The board received the data (it flashed), but that was all, the panID wasn't set to 100, and the board didn't send any acknowledgement back.

Can anyone help me to point out the problem here? I'm perplexed by this strange behavior. Thank you.

yeye_olive
17th July 2015, 18:19
Hard to say just by reading those two lines of code. What is 'serial'? What is 'write'?

I am going to take a shot in the dark here: does, by any chance, the method WhateverClassSerialIsAnInstanceOf::write(const char *s) write to the serial port the bytes starting at s, up to and including the first NUL byte? If it is so, then your code only writes the 5 first bytes of panID.

hovuquocan1997
17th July 2015, 18:31
Thank you for your reply and sorry for not providing enough information.

I used QSerialport to write this program, and serial was an instance of that class, I declared it above those lines of codes
QSerialPort *serial = new QSerialPort(this);, and "write" is just a function of the class, writing data to the port.

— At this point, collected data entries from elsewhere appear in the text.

Lemma lang_cat_inv r1 r2 l :
  lang (Cat r1 r2) l -> exists l1 l2, l = l1 ++ l2 /\ lang r1 l1 /\ lang r2 l2.
Proof. intros H. inversion H; subst. eauto. Qed.

Lemma lang_alt_inv r1 r2 l : lang (Alt r1 r2) l -> lang r1 l \/ lang r2 l.
Proof. intros H. inversion H; subst; auto. Qed.

Lemma lang_opt_inv r l : lang (opt r) l -> lang r l \/ l = [].
Proof.
  intros H. apply lang_alt_inv in H. destruct H as [H|H]; [now left|].
  inversion H. now right.
Qed.

Lemma lang_star_ind_on (P : chars -> Prop) r l :
  P [] -> (forall l1 l2, lang r l1 -> P l2 -> P (l1 ++ l2)) ->
  lang (Star r) l -> P l.
Proof.
  intros Hnil Hcons H. remember (Star r) as sr eqn:E.
  induction H as [| | | | |r0|r0 l1 l2 H1 _ H2 IH2]; try discriminate.
  - exact Hnil.
  - injection E as ->. apply Hcons; auto.
Qed.

Lemma lang_digit l : lang digit_re l -> all_digits l /\ l <> [] /\ filter not_comma l = l.
Proof.
  intros H. apply lang_chr_inv in H. destruct H as (c & -> & Hc).
  destruct (digit_facts c Hc) as (Hnc & _).
  repeat split; [now repeat constructor | discriminate | simpl; now rewrite Hnc].
Qed.

Lemma all_digits_filter l : all_digits l -> filter not_comma l = l.
Proof.
  induction 1 as [|c l Hc _ IH]; simpl; [reflexivity|].
  destruct (digit_facts c Hc) as (-> & _). now rewrite IH.
Qed.

Lemma lang_digits l : lang (plus digit_re) l -> all_digits l /\ l <> [].
Proof.
  intros H. apply lang_cat_inv in H. destruct H as (l1 & l2 & -> & H1 & H2).
  apply lang_digit in H1. destruct H1 as (Hd & Hne & _). split.
  - apply Forall_app. split; [exact Hd|].
    apply (lang_star_ind_on all_digits digit_re); [constructor| |exact H2].
    intros x y Hx Hy. apply Forall_app. split; [now apply lang_digit|exact Hy].
  - destruct l1; [contradiction|discriminate].
Qed.

Lemma lang_fraction l : lang fraction_re l -> fraction l /\ filter not_comma l = l.
Proof.
  intros H. apply lang_opt_inv in H. destruct H as [H| ->]; [|split; [now left|reflexivity]].
  apply lang_cat_inv in H. destruct H as (l1 & l2 & -> & H1 & H2).
  apply lang_chr_inv in H1. destruct H1 as (c & -> & Hc).
  apply Ascii.eqb_eq in Hc. subst c.
  apply lang_digits in H2. destruct H2 as [Hd Hne]. split.
  - right. now exists l2.
  - simpl. now rewrite all_digits_filter.
Qed.

Lemma lang_opt_digit l : lang (opt digit_re) l -> all_digits (filter not_comma l).
Proof.
  intros H. apply lang_opt_inv in H. destruct H as [H| ->]; [|constructor].
  apply lang_digit in H. destruct H as (Hd & _ & ->). exact Hd.
Qed.

Lemma lang_comma_groups l :
  lang (Star (Cat (lit ","%char) (Cat digit_re (Cat digit_re digit_re)))) l ->
  all_digits (filter not_comma l).
Proof.
  intros H.
  apply (lang_star_ind_on (fun l => all_digits (filter not_comma l))
           (Cat (lit ","%char) (Cat digit_re (Cat digit_re digit_re))) l);
    [constructor| |exact H].
  clear l H. intros l1 l2 H1 H2. rewrite filter_app. apply Forall_app. split; [|exact H2].
  apply lang_cat_inv in H1. destruct H1 as (c & r1 & -> & Hc & H1).
  apply lang_chr_inv in Hc. destruct Hc as (c0 & -> & Hc0).
  apply Ascii.eqb_eq in Hc0. subst c0.
  apply lang_cat_inv in H1. destruct H1 as (d1 & r2 & -> & Hd1 & H1).
  apply lang_cat_inv in H1. destruct H1 as (d2 & d3 & -> & Hd2 & Hd3).
  apply lang_digit in Hd1, Hd2, Hd3.
  destruct Hd1 as (A1 & _ & E1), Hd2 as (A2 & _ & E2), Hd3 as (A3 & _ & E3).
  simpl. rewrite !filter_app, E1, E2, E3.
  repeat (apply Forall_app; split); assumption.
Qed.

Lemma lang_sign l : lang sign_re l -> exists sg, l = [sg] /\ is_sign sg = true.
Proof. apply lang_chr_inv. Qed.

Lemma number_re_plain l : lang number_re l -> plain_number (filter not_comma l).
Proof.
  intros H. apply lang_alt_inv in H. destruct H as [H|H].
  - apply lang_cat_inv in H. destruct H as (s & r & -> & Hs & H).
    apply lang_sign in Hs. destruct Hs as (sg & -> & Hsg).
    apply lang_cat_inv in H. destruct H as (hd & r1 & -> & Hhd & H).
    apply lang_cat_inv in Hhd. destruct Hhd as (d1 & o & -> & Hd1 & Ho).
    apply lang_cat_inv in Ho. destruct Ho as (o2 & o3 & -> & Ho2 & Ho3).
    apply lang_cat_inv in H. destruct H as (gs & fr & -> & Hgs & Hfr).
    apply lang_digit in Hd1. destruct Hd1 as (A1 & N1 & E1).
    apply lang_opt_digit in Ho2, Ho3. apply lang_comma_groups in Hgs.
    apply lang_fraction in Hfr. destruct Hfr as (Hfr & Efr).
    destruct (is_sign_facts sg Hsg) as (Hnc & _).
    simpl. rewrite Hnc. rewrite !filter_app, E1, Efr, !app_assoc.
    constructor; trivial.
    + destruct d1; [contradiction|discriminate].
    + repeat (apply Forall_app; split); assumption.
  - apply lang_cat_inv in H. destruct H as (s & r & -> & Hs & H).
    apply lang_sign in Hs. destruct Hs as (sg & -> & Hsg).
    apply lang_cat_inv in H. destruct H as (ds & fr & -> & Hds & Hfr).
    apply lang_digits in Hds. destruct Hds as [Hd Hne].
    apply lang_fraction in Hfr. destruct Hfr as (Hfr & Efr).
    destruct (is_sign_facts sg Hsg) as (Hnc & _).
    simpl. rewrite Hnc. rewrite filter_app, Efr, (all_digits_filter _ Hd).
    now constructor.
Qed.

What you said can be a possibility, but I'm not really sure, do you have any suggestion on how to fix it? I would greatly appreciate your help :)

yeye_olive
18th July 2015, 09:16
Thanks for the clarification. QSerialPort is derived from QIODevice, whose write(const char *) method indeed writes a NUL-terminated string. In order to specify the number of bytes to write, call the write(const char *, qint64) method instead:

serial->write(panID, sizeof(panID));
and check the return value to make sure everything was written.

hovuquocan1997
20th July 2015, 17:10
Thank you very much! It worked! I really appreciate your help, my time was running out and you saved my life.